# WHAT YOU ARE ASKED TO DO:
Return the following from the records below: each line, word for word, starting with the line that contains "class are deleted. *)" and going on through the line that contains "(a : regex).", with nothing outside that range.

Stored entries:
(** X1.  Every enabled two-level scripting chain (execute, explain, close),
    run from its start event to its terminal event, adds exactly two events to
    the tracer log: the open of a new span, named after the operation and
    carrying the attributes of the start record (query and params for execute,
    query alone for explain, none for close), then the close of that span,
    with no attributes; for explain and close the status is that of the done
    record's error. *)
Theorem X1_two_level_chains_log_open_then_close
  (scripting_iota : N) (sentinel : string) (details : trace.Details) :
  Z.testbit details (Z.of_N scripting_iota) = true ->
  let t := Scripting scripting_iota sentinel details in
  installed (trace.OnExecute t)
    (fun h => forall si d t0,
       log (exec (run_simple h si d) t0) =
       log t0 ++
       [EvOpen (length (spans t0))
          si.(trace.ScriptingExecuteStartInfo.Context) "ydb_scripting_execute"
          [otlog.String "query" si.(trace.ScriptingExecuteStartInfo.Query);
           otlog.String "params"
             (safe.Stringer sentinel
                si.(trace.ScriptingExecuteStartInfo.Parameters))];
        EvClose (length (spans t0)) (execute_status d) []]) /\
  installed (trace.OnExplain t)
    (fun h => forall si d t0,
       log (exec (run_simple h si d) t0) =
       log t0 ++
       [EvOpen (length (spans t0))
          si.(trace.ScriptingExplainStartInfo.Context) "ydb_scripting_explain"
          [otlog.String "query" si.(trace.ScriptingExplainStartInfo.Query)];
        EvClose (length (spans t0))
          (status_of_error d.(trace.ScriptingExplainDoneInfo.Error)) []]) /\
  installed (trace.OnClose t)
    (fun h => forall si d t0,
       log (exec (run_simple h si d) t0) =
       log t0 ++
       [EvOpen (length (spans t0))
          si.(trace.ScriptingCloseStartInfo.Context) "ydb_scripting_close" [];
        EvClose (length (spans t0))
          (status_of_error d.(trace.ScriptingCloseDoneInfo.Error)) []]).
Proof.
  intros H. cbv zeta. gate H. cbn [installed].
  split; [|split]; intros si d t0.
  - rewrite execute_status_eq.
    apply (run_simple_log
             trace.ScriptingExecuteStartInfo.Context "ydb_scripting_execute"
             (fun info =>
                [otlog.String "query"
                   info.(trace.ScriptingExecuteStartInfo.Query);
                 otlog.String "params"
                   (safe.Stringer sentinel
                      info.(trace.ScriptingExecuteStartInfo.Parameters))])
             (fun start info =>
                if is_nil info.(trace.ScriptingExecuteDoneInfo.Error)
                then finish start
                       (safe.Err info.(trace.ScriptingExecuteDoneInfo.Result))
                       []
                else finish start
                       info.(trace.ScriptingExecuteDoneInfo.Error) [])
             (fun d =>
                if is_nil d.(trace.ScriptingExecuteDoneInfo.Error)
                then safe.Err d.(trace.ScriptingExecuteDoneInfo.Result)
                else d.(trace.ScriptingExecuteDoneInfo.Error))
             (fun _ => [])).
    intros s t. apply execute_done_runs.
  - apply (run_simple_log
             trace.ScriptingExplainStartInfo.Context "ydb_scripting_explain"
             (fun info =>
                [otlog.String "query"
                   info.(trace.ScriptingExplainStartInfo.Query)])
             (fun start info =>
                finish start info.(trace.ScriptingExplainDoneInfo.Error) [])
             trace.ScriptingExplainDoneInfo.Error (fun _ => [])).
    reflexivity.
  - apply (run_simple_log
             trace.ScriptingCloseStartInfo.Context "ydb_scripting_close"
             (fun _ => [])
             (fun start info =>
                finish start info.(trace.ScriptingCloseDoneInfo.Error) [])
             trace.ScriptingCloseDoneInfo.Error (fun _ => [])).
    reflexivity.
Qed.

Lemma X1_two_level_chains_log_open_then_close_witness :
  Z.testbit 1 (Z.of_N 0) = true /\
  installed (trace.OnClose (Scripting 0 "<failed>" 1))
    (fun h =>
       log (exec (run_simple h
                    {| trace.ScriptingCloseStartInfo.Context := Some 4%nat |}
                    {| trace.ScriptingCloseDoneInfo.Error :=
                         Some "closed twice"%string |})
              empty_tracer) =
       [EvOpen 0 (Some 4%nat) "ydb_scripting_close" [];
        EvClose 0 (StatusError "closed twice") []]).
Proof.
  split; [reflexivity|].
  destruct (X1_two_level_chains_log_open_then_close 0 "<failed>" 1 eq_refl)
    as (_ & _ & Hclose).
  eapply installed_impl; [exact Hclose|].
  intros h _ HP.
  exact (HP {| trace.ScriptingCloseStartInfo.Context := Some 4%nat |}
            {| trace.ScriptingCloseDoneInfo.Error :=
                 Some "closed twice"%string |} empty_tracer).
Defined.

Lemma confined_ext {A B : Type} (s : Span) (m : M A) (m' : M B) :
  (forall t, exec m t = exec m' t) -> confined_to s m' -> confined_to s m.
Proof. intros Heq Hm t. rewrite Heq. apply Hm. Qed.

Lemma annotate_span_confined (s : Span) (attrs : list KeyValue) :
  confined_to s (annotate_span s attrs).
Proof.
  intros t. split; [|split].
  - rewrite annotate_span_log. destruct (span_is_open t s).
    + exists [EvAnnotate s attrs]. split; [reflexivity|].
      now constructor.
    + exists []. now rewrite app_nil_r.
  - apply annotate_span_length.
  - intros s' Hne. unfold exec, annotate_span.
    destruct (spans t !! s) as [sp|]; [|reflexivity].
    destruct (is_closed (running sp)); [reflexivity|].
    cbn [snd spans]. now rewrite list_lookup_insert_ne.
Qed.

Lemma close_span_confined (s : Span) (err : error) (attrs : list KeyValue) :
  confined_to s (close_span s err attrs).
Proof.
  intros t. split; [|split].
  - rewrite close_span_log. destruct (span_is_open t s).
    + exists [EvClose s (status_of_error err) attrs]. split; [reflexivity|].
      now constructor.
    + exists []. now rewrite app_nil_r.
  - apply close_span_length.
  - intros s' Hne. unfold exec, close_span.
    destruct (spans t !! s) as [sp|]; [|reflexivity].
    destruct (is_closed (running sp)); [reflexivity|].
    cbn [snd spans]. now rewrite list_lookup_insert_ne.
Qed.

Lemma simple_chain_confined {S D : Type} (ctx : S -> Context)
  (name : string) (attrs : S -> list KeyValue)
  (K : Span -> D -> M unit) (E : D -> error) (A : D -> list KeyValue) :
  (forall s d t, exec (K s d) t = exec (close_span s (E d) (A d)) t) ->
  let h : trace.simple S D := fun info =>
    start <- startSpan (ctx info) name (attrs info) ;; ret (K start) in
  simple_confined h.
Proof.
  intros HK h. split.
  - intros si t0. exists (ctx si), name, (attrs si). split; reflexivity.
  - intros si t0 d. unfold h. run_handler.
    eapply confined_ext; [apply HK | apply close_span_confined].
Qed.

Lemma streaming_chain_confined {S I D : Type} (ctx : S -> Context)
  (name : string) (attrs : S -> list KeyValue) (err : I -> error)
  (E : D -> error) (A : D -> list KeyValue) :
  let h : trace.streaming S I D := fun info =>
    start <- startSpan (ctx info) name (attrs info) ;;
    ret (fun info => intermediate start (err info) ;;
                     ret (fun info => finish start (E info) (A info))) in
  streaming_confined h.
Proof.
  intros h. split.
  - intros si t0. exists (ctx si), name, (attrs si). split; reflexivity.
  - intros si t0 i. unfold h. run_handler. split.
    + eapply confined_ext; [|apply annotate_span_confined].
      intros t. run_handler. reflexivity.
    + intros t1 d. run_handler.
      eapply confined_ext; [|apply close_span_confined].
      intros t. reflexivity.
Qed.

--

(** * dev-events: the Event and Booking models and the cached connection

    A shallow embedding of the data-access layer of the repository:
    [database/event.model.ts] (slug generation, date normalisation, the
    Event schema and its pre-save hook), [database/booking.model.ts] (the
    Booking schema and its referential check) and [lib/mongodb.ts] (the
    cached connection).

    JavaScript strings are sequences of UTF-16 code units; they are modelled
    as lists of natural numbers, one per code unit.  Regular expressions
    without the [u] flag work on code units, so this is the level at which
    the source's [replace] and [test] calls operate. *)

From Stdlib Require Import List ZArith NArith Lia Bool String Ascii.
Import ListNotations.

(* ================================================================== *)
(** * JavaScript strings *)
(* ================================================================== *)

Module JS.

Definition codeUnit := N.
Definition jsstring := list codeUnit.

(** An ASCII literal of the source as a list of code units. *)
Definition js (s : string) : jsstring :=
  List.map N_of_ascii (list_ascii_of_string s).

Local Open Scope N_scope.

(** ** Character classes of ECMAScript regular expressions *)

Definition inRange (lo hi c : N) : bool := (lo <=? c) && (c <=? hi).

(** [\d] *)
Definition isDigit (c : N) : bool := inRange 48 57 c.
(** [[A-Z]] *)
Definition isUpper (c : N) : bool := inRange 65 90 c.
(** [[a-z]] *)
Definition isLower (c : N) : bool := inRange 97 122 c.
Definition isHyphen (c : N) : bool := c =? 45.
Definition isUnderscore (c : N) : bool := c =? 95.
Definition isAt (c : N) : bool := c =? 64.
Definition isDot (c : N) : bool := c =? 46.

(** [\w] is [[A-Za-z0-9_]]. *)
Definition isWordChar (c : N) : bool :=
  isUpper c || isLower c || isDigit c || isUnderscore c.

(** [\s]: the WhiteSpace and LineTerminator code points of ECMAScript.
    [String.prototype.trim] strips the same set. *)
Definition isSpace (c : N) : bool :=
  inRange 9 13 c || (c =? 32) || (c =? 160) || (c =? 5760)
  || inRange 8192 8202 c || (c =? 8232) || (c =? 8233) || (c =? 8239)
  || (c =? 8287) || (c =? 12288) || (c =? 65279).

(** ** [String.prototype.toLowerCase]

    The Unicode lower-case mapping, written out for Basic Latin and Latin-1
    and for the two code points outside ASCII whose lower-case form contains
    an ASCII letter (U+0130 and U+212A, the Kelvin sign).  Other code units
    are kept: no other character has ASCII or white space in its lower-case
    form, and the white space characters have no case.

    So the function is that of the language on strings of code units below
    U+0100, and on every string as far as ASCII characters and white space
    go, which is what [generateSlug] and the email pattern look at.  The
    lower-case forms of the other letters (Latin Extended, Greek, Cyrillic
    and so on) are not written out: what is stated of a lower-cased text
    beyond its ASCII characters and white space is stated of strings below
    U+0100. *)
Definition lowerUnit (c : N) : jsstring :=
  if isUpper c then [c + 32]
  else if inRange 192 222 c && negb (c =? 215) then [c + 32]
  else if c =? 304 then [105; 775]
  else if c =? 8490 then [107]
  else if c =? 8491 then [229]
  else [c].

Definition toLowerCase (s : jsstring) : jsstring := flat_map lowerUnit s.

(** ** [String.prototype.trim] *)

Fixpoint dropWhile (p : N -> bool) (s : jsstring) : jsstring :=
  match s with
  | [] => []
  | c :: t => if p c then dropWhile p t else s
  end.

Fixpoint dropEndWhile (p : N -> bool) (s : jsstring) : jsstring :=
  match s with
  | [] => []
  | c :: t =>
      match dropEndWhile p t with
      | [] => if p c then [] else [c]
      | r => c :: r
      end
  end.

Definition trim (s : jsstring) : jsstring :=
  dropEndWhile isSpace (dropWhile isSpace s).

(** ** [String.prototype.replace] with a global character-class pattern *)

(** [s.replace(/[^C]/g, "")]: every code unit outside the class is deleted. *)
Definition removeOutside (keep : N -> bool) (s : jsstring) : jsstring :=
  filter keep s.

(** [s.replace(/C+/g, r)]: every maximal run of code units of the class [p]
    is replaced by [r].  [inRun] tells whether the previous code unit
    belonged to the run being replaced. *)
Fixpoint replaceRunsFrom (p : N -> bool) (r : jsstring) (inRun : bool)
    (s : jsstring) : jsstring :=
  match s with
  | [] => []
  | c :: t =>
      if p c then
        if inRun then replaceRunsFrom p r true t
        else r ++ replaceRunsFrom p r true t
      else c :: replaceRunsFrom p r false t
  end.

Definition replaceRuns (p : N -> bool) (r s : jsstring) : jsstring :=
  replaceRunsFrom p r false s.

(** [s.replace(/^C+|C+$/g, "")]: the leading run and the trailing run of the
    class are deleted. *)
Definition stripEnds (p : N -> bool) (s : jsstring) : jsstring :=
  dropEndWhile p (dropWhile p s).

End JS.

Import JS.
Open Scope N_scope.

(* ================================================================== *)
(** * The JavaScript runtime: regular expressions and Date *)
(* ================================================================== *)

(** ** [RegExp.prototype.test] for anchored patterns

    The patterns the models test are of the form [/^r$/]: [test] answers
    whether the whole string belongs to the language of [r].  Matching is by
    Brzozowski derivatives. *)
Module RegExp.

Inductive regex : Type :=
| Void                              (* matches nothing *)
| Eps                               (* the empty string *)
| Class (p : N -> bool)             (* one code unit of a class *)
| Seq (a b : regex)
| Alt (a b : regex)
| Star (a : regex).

==

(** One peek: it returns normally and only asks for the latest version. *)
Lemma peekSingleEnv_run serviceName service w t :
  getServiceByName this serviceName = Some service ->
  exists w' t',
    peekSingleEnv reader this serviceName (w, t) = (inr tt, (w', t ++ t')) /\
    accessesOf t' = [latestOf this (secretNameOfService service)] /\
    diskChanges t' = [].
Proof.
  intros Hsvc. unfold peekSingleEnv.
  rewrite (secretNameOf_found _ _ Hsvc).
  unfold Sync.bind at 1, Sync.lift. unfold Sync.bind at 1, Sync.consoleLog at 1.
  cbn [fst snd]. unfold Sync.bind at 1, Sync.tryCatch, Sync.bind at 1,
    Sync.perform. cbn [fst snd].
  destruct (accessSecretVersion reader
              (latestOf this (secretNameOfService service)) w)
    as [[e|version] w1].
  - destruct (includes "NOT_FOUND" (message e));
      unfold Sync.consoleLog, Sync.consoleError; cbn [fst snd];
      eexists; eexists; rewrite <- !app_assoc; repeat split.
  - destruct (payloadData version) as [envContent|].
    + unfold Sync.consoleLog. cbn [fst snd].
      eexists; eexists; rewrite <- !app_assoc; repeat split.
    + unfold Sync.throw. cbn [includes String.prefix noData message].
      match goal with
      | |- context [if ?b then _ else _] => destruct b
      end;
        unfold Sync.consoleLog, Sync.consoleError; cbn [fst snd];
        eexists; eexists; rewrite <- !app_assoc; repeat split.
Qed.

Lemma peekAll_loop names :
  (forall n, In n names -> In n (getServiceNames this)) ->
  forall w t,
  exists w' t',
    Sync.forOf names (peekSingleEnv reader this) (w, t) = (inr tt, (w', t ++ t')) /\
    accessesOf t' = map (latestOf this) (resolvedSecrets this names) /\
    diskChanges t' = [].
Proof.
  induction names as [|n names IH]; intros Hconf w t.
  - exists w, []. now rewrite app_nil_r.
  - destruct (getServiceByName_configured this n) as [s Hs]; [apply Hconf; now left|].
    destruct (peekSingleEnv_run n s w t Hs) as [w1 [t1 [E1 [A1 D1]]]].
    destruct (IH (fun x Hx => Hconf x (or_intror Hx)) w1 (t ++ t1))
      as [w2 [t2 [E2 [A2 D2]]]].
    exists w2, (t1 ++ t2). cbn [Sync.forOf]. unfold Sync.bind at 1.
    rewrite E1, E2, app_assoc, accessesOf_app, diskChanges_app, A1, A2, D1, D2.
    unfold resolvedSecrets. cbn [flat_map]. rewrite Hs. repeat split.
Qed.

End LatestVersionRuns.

# TASK OUTPUT:
    class are deleted. *)
Definition stripEnds (p : N -> bool) (s : jsstring) : jsstring :=
  dropEndWhile p (dropWhile p s).

End JS.

Import JS.
Open Scope N_scope.

(* ================================================================== *)
(** * The JavaScript runtime: regular expressions and Date *)
(* ================================================================== *)

(** ** [RegExp.prototype.test] for anchored patterns

    The patterns the models test are of the form [/^r$/]: [test] answers
    whether the whole string belongs to the language of [r].  Matching is by
    Brzozowski derivatives. *)
Module RegExp.

Inductive regex : Type :=
| Void                              (* matches nothing *)
| Eps                               (* the empty string *)
| Class (p : N -> bool)             (* one code unit of a class *)
| Seq (a b : regex)
| Alt (a b : regex)
| Star (a : regex).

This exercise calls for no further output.